Parnas quickly realized they were not there on his behalf but to protect the president. They were there to keep him quiet.
Parnas is speaking publicly because he fears his fate is in William Barr’s hands. Southern District of New York prosecutors (DOJ) have his materials and can hang him out to dry if Barr involves himself in the case. Parnas is trying to set the public narrative on his role in the conspiracy before Barr can. And perhaps to earn himself some form of indemnity on other charges by giving up bigger fish before that happens.
Untangling the Gordian Knot of Donald Trump’s Ukraine conspiracy will take more space and time than we have here. Some of what he told Maddow is self-serving and false, journalist Marcy Wheeler believes.
Wheeler fact-checked the interview in real time and notes that Parnas’s claims that he got his negative views of Ambassador Yovanovitch from those around him are untrue. “He was a leader, not a follower, on attacking Yovanovitch,” Wheeler writes, and was active in that effort long before it began in earnest with Giuliani’s involvement.

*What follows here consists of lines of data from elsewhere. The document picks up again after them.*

(** Lines 125-131. *)
Definition summary (urls : list string) (results : list FetchResult)
    (total_time : float) : Py Summary :=
  try! average :=
    (match urls with
     | _ :: _ =>
         try! q := truediv total_time (length urls) in Return (PyFloat q)
     | [] => Return (PyInt 0)
     end) in
  Return (mkSummary (length urls)
            (count_status (fun s => (s =? 200)%Z) results)
            (count_status (fun s => negb (s =? 200)%Z) results)
            total_time average).

(** *** Sample inputs *)

Definition html_page (soup : list Soup.Node) : Response :=
  mkResponse 200 (Some "text/html; charset=utf-8") (Return soup)
    (Raise (mkExc OtherException "not JSON")).

Definition plain_response (st : Z) (ct : option string) : Response :=
  mkResponse st ct (Return []) (Raise (mkExc OtherException "not JSON")).

Definition json_response (repr : string) : Response :=
  mkResponse 200 (Some "application/json") (Return []) (Return repr).

Definition empty_title_page : list Soup.Node :=
  [Soup.Tag "html" [Soup.Tag "head" [Soup.Tag "title" []]; Soup.Tag "body" []]].

Definition example_page : list Soup.Node :=
  [Soup.Tag "html"
     [Soup.Tag "head" [Soup.Tag "title" [Soup.NavigableString "Example"]]]].

Definition scenario_urls : list string :=
  ["https://example.com"; "https://httpbin.org/status/500";
   "https://httpbin.org/delay/999"].

Definition two_slots_taken : list Event :=
  [Start 0 0%float; Start 1 0%float; Start 2 0%float; Acquire 0; Acquire 2].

With the impeachment case focused on Trump and the Biden-Burisma smear campaign, people are missing how much this conspiracy began as an attempt to discredit the Mueller investigation, Wheeler adds. Constructing an interlocking set of attorney-client and executive privileges had helped the Trump team fend off Mueller. (Read her analysis of their effort to “throw everyone into the same conflict-ridden Joint Defense Agreement, and sink or swim together.“)
Parnas’s “silences–eg, abt Firtash–are all the more telling,” Wheeler tweeted about Dmytro Firtash, a Ukrainian oligarch with Russian mob connections. Firtash is holed-up in Vienna fighting extradition to the U.S. on bribery conspiracy charges.
Josh Marshall adds detail on how Parnas’s revelations regarding Firtash implicate Barr in a deeper conspiracy:
The allegation is this: Trump and his legal team offered to have federal foreign bribery charges against Firtash dropped if the oligarch, described by federal prosecutors as an “upper-echelon” associate of the Russian mafia, helped Trump discredit the Mueller investigation and Joe Biden.
If corroborated, Parnas’ allegations would implicate Attorney General Bill Barr in the scandal in a deeper way than previously known, and would suggest that federal indictments are up for grabs as a bargaining chip for Trump’s political fortunes.
Firtash is represented by Fox News lawyers Joe DiGenova and Victoria Toensing via a Parnas introduction. Three people familiar with their meeting with Barr told the Washington Post Barr declined to intercede.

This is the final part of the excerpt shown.